All of Franklin’s hopes were pinned on a boy who went underground before he turned eighteen.

And Truman spent the rest of his life trying to live up to a dead boy.

A lifetime trying to earn favor with a man he didn’t even like.

“I was going to name my company Byrd and Son,” Franklin said a year after Elias was gone. He had come home wearing grief that had settled into deep grooves on his face, pooling in the hollows of his words, and Truman didn’t realize how drunk Franklin was until it was too late.

“You still could,” Truman had said softly.

His father gave a short, cruel laugh. “My name is wasted on you.”

Truman ran his fingers over the old train, which had faded and chipped with age. The gold bird that his brother had painted looked dim in the fading light.

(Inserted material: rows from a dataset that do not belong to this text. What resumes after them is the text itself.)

(** X4. When the file can be read, the parser returns and every
    configuration object can be created, [parse_config] stores the
    global object and, under its name, the object of every app of the
    file, in the order of the file; apps that were known before and are
    not in the file stay as they were. *)
Theorem parse_config_stores_all
    (set_iter : gset string -> list string)
    (config_parse : list byte -> string -> string ->
                    result (gmap string value * list (string * gmap string value)))
    (platform output_format : string)
    (GLOBAL_CONFIG_CLASS APP_CONFIG_CLASS : klass)
    (filename : Fs.path) (s : state)
    (config_file : list byte) (global : gmap string value)
    (app_configs : list (string * gmap string value))
    (g : instance) (objs : list instance) :
  Fs.open_read (fs s) filename = inr config_file ->
  config_parse config_file platform output_format = inr (global, app_configs) ->
  create_config set_iter GLOBAL_CONFIG_CLASS global "Global configuration" = inr g ->
  Forall2 (fun (nc : string * gmap string value) obj =>
             create_config set_iter APP_CONFIG_CLASS nc.2
                           ("Configuration for " ++ PyStr.quote nc.1) = inr obj)
          app_configs objs ->
  let stored := store_apps (apps s) (zip (app_configs.*1) objs) in
  parse_config set_iter config_parse platform output_format
               GLOBAL_CONFIG_CLASS APP_CONFIG_CLASS filename s
  = (State (Some g) stored (fs s) (requested s) (stdout s), inr tt)
  /\ (forall n, n ∉ app_configs.*1 -> stored !! n = apps s !! n)
  /\ (NoDup (app_configs.*1) ->
      forall i nc obj, app_configs !! i = Some nc -> objs !! i = Some obj ->
                       stored !! nc.1 = Some obj).
Proof.
  intros Hopen Hparse Hglobal Hall stored. split; [|split].
  - unfold parse_config, try_except, bind at 1 2 3 4, open_read, lift,
      set_global_config.
    rewrite Hopen, Hparse, Hglobal.
    by rewrite (create_app_configs_success _ _ _ _ _ Hall).
  - intros n Hn. apply store_apps_other.
    rewrite fst_zip; [done|]. rewrite length_fmap.
    by rewrite (Forall2_length _ _ _ Hall).
  - intros Hnodup i nc obj Hnc Hobj. apply store_apps_lookup.
    + rewrite fst_zip; [done|]. rewrite length_fmap.
      by rewrite (Forall2_length _ _ _ Hall).
    + apply list_elem_of_lookup. exists i. apply lookup_zip_with_Some.
      exists nc.1, obj. split; [done|]. split; [|done].
      by rewrite list_lookup_fmap, Hnc.
Qed.

Lemma parse_config_stores_all_witness :
  let stored :=
    store_apps (apps Faulty.project)
      (zip ([("first", ({[ "name" := VStr "first"; "version" := VStr "1.2.3" ]}
                          : gmap string value))].*1)
           [({[ "name" := VStr "first"; "version" := VStr "1.2.3" ]} : instance)]) in
  parse_config elements Demo.config_parse "macOS" "app"
               Demo.GlobalConfig Demo.AppConfig ["p"; "t"] Faulty.project
  = (State (Some {[ "version" := VStr "1.2.3" ]}) stored (fs Faulty.project)
           (requested Faulty.project) (stdout Faulty.project), inr tt)
  /\ (forall n,
        n ∉ [("first", ({[ "name" := VStr "first"; "version" := VStr "1.2.3" ]}
                          : gmap string value))].*1 ->
        stored !! n = apps Faulty.project !! n)
  /\ (NoDup ([("first", ({[ "name" := VStr "first"; "version" := VStr "1.2.3" ]}
                           : gmap string value))].*1) ->
      forall i nc obj,
        [("first", ({[ "name" := VStr "first"; "version" := VStr "1.2.3" ]}
                      : gmap string value))] !! i = Some nc ->
        [({[ "name" := VStr "first"; "version" := VStr "1.2.3" ]} : instance)] !! i
        = Some obj ->
        stored !! nc.1 = Some obj).
Proof.
  apply (parse_config_stores_all elements Demo.config_parse "macOS" "app"
           Demo.GlobalConfig Demo.AppConfig ["p"; "t"] Faulty.project [x5b]
           {[ "version" := VStr "1.2.3" ]}
           [("first", {[ "name" := VStr "first"; "version" := VStr "1.2.3" ]})]
           {[ "version" := VStr "1.2.3" ]}
           [{[ "name" := VStr "first"; "version" := VStr "1.2.3" ]}]).
  - vm_compute. reflexivity.
  - vm_compute. reflexivity.
  - vm_compute. reflexivity.
  - constructor; [vm_compute; reflexivity|constructor].
Defined.



Lemma create_app_configs_keeps_apps
    (set_iter : gset string -> list string) (APP_CONFIG_CLASS : klass)
    (l : list (string * gmap string value)) (s : state) (n : string) :
  is_Some (apps s !! n) ->
  is_Some (apps (fst (create_app_configs set_iter APP_CONFIG_CLASS l s)) !! n).
Proof.
  revert s. induction l as [|[m c] l IH]; intros s Hn; simpl; [done|].
  unfold bind at 1, lift.
  destruct (create_config set_iter APP_CONFIG_CLASS c _) as [e|obj]; [done|].
  unfold bind at 1, set_app. apply IH. simpl.
  destruct (decide (m = n)) as [->|Hne];
    [rewrite lookup_insert_eq; by eexists|by rewrite lookup_insert_ne].
Qed.

(** X6. [parse_config] only ever assigns [global_config] and [apps]:
    whatever the file, the parser and the classes do, it leaves the
    file system, the request log and the output as they were, it
    removes no app that was known before, and it never raises
    [FileNotFoundError]. *)
Theorem parse_config_frame
    (set_iter : gset string -> list string)
    (config_parse : list byte -> string -> string ->
                    result (gmap string value * list (string * gmap string value)))
    (platform output_format : string)
    (GLOBAL_CONFIG_CLASS APP_CONFIG_CLASS : klass)
    (filename : Fs.path) (s : state) :
  let run := parse_config set_iter config_parse platform output_format
                          GLOBAL_CONFIG_CLASS APP_CONFIG_CLASS filename s in
  fs (fst run) = fs s
  /\ requested (fst run) = requested s
  /\ stdout (fst run) = stdout s
  /\ (forall n, is_Some (apps s !! n) -> is_Some (apps (fst run) !! n))
  /\ (forall p, snd run <> inl (FileNotFoundError p)).
Proof.
  intros run. subst run.
  destruct (parse_config set_iter config_parse platform output_format
              GLOBAL_CONFIG_CLASS APP_CONFIG_CLASS filename s) as [s' out] eqn:Hrun.
  simpl.
  assert (Hhandler : forall (s1 : state) (e : exn),
             fs s1 = fs s -> requested s1 = requested s -> stdout s1 = stdout s ->
             (forall n, is_Some (apps s !! n) -> is_Some (apps s1 !! n)) ->
             (if is_FileNotFoundError e
              then raise (A := unit)
                     (BriefcaseConfigError "configuration file not found")
              else raise e) s1 = (s', out) ->
             fs s' = fs s /\ requested s' = requested s /\ stdout s' = stdout s
             /\ (forall n, is_Some (apps s !! n) -> is_Some (apps s' !! n))
             /\ (forall p, out <> inl (FileNotFoundError p))).
  { intros s1 e ? ? ? ?. destruct e; simpl; intros [= <- <-]; repeat split; done. }
  revert Hrun. unfold parse_config, try_except, bind at 1, open_read.
  destruct (Fs.open_read (fs s) filename) as [e|config_file]; [by apply Hhandler|].
  unfold bind at 1, lift.
  destruct (config_parse config_file platform output_format)
    as [e|[global app_configs]]; [by apply Hhandler|].
  unfold bind at 1, lift.
  destruct (create_config set_iter GLOBAL_CONFIG_CLASS global _) as [e|g];
    [by apply Hhandler|].
  unfold bind at 1, set_global_config.
  set (s1 := State (Some g) (apps s) (fs s) (requested s) (stdout s)).
  pose proof (create_app_configs_frame set_iter APP_CONFIG_CLASS app_configs s1)
    as (_ & Hfs & Hreq & Hout).
  pose proof (create_app_configs_keeps_apps set_iter APP_CONFIG_CLASS app_configs s1)
    as Hkeep.
  destruct (create_app_configs set_iter APP_CONFIG_CLASS app_configs s1)
    as [s2 [e|[]]]; simpl in *.
  - by apply Hhandler.
  - intros [= <- <-]. repeat split; try done.
Qed.



(** X8. Only a missing file is reported as "configuration file not
    found": a name that leads to a directory, or through a regular
    file, makes [parse_config] raise the [OSError] of [open] and change
    nothing. *)
Theorem parse_config_not_a_file
    (set_iter : gset string -> list string)
    (config_parse : list byte -> string -> string ->
                    result (gmap string value * list (string * gmap string value)))
    (platform output_format : string)
    (GLOBAL_CONFIG_CLASS APP_CONFIG_CLASS : klass)
    (filename : Fs.path) (s : state) :
  (forall q, Fs.resolve (fs s) filename = inr q -> Fs.is_dir (fs s) q = true ->
     parse_config set_iter config_parse platform output_format
                  GLOBAL_CONFIG_CLASS APP_CONFIG_CLASS filename s
     = (s, inl (OSError "IsADirectoryError")))
  /\ (Fs.resolve (fs s) filename = inl Fs.ENOTDIR ->
      parse_config set_iter config_parse platform output_format
                   GLOBAL_CONFIG_CLASS APP_CONFIG_CLASS filename s
      = (s, inl (OSError "NotADirectoryError"))).
Proof.
  split.
  - intros q Hres Hdir.
    unfold parse_config, try_except, bind at 1, open_read, Fs.open_read.
    rewrite Hres. unfold Fs.is_dir in Hdir.
    by destruct (Fs.lookup_node (fs s) q) as [[|data]|].
  - intros Hres.
    unfold parse_config, try_except, bind at 1, open_read, Fs.open_read.
    by rewrite Hres.
Qed.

Whether it was to spite his father for stripping him of the name Byrd or to honor his brother for once wearing it, Truman still didn’t know.

But he had grown up and put it on everything.

Cora’s head swam.

She looked at herself in the mirror, her eyes bright with their haloes of gold, sleepless shadows gathering beneath them.

She had needed to get away from Jack last night.

She had felt the confusion starting to swell as Jack talked, the doubts planting themselves like seeds within her again.

He had a way of tricking her into thinking that things sounded reasonable.

Had she learned nothing from Pelican? The water ran in streams down her knuckles as she dunked her sponge deep into the bucket and scrubbed grit from the Astral Bedroom sink.

Soap bubbles gathered in the sink drain like translucent pearls.

She had found a single black-eyed Susan tied to the fence in the days after Jack’s escape.

It had wilted; and when she came upon it, something inside her had ripped, the way it does when a person grows up too quickly.

It happened in a violent instant, without the years to stretch and make room for passage.

She had loved Jack. Trusted him. Believed in him. And he had fled, and made her an accomplice to a crime she never could have imagined him capable of.